Identification of the chemical constituents of Juglans regia ethanol extract by L-MS/MS and its effects on 5-FU-induced autophagy, oxidative stress, and apoptosis

Abstract

5-fluorouracil (5-FU) is an important chemotherapeutic agent that has been used alone or in combination with other chemotherapeutics for years in the treatment of various malignancies. However, as with other chemotherapeutic agents, the disadvantage of 5-FU is that it damages healthy cells as well as cancer cells. Natural compounds are the first option that comes to mind to reduce and/or prevent undesirable side effects of chemotherapeutics.
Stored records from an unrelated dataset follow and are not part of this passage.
Lemma cosine_similarity_body_mismatch (a b : vec) :
  length a <> length b -> cosine_similarity_body a b = Raise ValueError.
Proof.
  intros H; unfold cosine_similarity_body.
  rewrite np_dot_mismatch by (rewrite !length_vdiv; exact H). reflexivity.
Qed.

Lemma cosine_similarity_same_length (a b : vec) :
  length a = length b ->
  cosine_similarity self a b = Return (vdot (l2_normalize a) (l2_normalize b)).
Proof.
  intros H; unfold cosine_similarity.
  rewrite cosine_similarity_body_same_length by exact H. reflexivity.
Qed.

Lemma cosine_similarity_on_failure (a b : vec) :
  raises (cosine_similarity_body a b) -> cosine_similarity self a b = Return (Fin 0).
Proof.
  intros [e He]; unfold cosine_similarity; rewrite He; reflexivity.
Qed.

Lemma cosine_similarity_returns (a b : vec) :
  returns (cosine_similarity self a b).
Proof.
  unfold cosine_similarity, returns.
  destruct (cosine_similarity_body a b) as [s | e]; simpl; eauto.
Qed.

Lemma cosine_similarity_value (a b : vec) :
  cosine_similarity self a b = Return (similarity_of self a b).
Proof.
  unfold similarity_of.
  destruct (cosine_similarity_returns a b) as [s Hs]; rewrite Hs; reflexivity.
Qed.

Lemma match_value (q r : vec) :
  match_ self q r =
  Return (status_of self (similarity_of self q r), similarity_of self q r).
Proof.
  unfold match_. rewrite cosine_similarity_value. reflexivity.
Qed.

End Matcher.

Lemma norm_e1 : np_linalg_norm e1 = Fin 1.
Proof. unfold e1; vnorm 1. Qed.

Lemma norm_v_020 : np_linalg_norm v_020 = Fin 5.
Proof. unfold v_020; vnorm 5. Qed.

Lemma norm_v_050 : np_linalg_norm v_050 = Fin 2.
Proof. unfold v_050; vnorm 2. Qed.

Lemma norm_v_065 : np_linalg_norm v_065 = Fin 20.
Proof. unfold v_065; vnorm 20. Qed.

Lemma norm_v_070 : np_linalg_norm v_070 = Fin 10.
Proof. unfold v_070; vnorm 10. Qed.

Lemma norm_v_070' : np_linalg_norm v_070' = Fin 10.
Proof. unfold v_070'; vnorm 10. Qed.

Lemma norm_v_antipodal : np_linalg_norm v_antipodal = Fin 1.
Proof. unfold v_antipodal; vnorm 1. Qed.

(** Evaluates the cosine of [e1] and a concrete vector of known norm. *)
Ltac cosine_with Hnorm :=
  intros; rewrite cosine_similarity_same_length by reflexivity;
  unfold l2_normalize; rewrite norm_e1, Hnorm;
  unfold e1, v_020, v_050, v_065, v_070, v_070', v_antipodal, vdiv;
  cbn [map]; rewrite !fdiv_Fin by lra;
  unfold vdot, fsum; cbn [fold_left map combine fst snd fadd fmul];
  do 2 f_equal; lra.

Lemma cosine_e1_v_020 self : FaceMatcher.cosine_similarity self e1 v_020 = Return (Fin 0.2).
Proof. cosine_with norm_v_020. Qed.

Lemma cosine_e1_v_050 self : FaceMatcher.cosine_similarity self e1 v_050 = Return (Fin 0.5).
Proof. cosine_with norm_v_050. Qed.

Lemma cosine_e1_v_065 self : FaceMatcher.cosine_similarity self e1 v_065 = Return (Fin 0.65).
Proof. cosine_with norm_v_065. Qed.

Lemma cosine_e1_v_070 self : FaceMatcher.cosine_similarity self e1 v_070 = Return (Fin 0.7).
Proof. cosine_with norm_v_070. Qed.

Lemma cosine_e1_v_070' self : FaceMatcher.cosine_similarity self e1 v_070' = Return (Fin 0.7).
Proof. cosine_with norm_v_070'. Qed.

Lemma cosine_e1_v_antipodal self :
  FaceMatcher.cosine_similarity self e1 v_antipodal = Return (Fin (-1)).
Proof. cosine_with norm_v_antipodal. Qed.

Lemma fgt_false_fge (a b : npfloat) :
  fgt a b = false -> isnan a = false -> isnan b = false -> fge b a = true.
Proof. destruct a, b; simpl; intros H Ha Hb; np_dec. Qed.

Lemma fgt_true_not_nan (a b : npfloat) : fgt a b = true -> isnan a = false.
Proof. destruct a, b; simpl; intros H; try reflexivity; discriminate. Qed.

Lemma fgt_trans (a b c : npfloat) :
  fgt a b = true -> fgt b c = true -> fgt a c = true.
Proof. destruct a, b, c; simpl; intros H1 H2; np_dec. Qed.

Lemma fgt_asym (a b : npfloat) : fgt a b = true -> fgt b a = false.
Proof. destruct a, b; simpl; intros H; np_dec. Qed.

Lemma fgt_true_ge_false (a b : npfloat) : fgt a b = true -> fge b a = false.
Proof. destruct a, b; simpl; intros H; np_dec. Qed.

Section MatcherClaims.

Import FaceMatcher.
In this study, we aimed to determine the effects of Juglans regia extract (JR), whose antioxidant, anti-inflammatory, anti-diabetic, and antimicrobial effects were previously determined, on 5-FU-induced autophagy, oxidative stress, and apoptosis after its constituents were determined by LC-MS/MS. Experimental groups were formed as Control (C), JR, 5-FU, and JR + 5-FU. Rats were pretreated with JR at a dose of 200 mg/kg for seven days, and on the eighth day, a single dose of 100 mg/kg 5-FU was administered intraperitoneally to the JR + 5-FU and 5-FU groups. 5-FU disturbed the oxidant-antioxidant balance by increasing Keap1, TOS, and 8-OHdG levels and decreasing TAS levels and triggered cellular autophagy and apoptosis by increasing LC3B, Bax, and Caspase-3 levels and decreasing Bcl-2. JR pretreatment was shown to have modulating effects on the Keap1/Nrf2 pathway in the reorganization of the oxidant-antioxidant balance, to show anti-apoptotic activity, and to partially alleviate autophagy. JR's bioactive components were shown to alleviate oxidative stress and associated DNA damage via Keap1/Nrf2 and also attenuate fluorouracil-induced kidney damage by reducing autophagy and apoptosis, two important forms of programmed cell death, and have a promising potential against nephrotoxicity.

Keywords: 5-Fluorouracil; Juglans regia; apoptosis; autophagy; oxidative stress.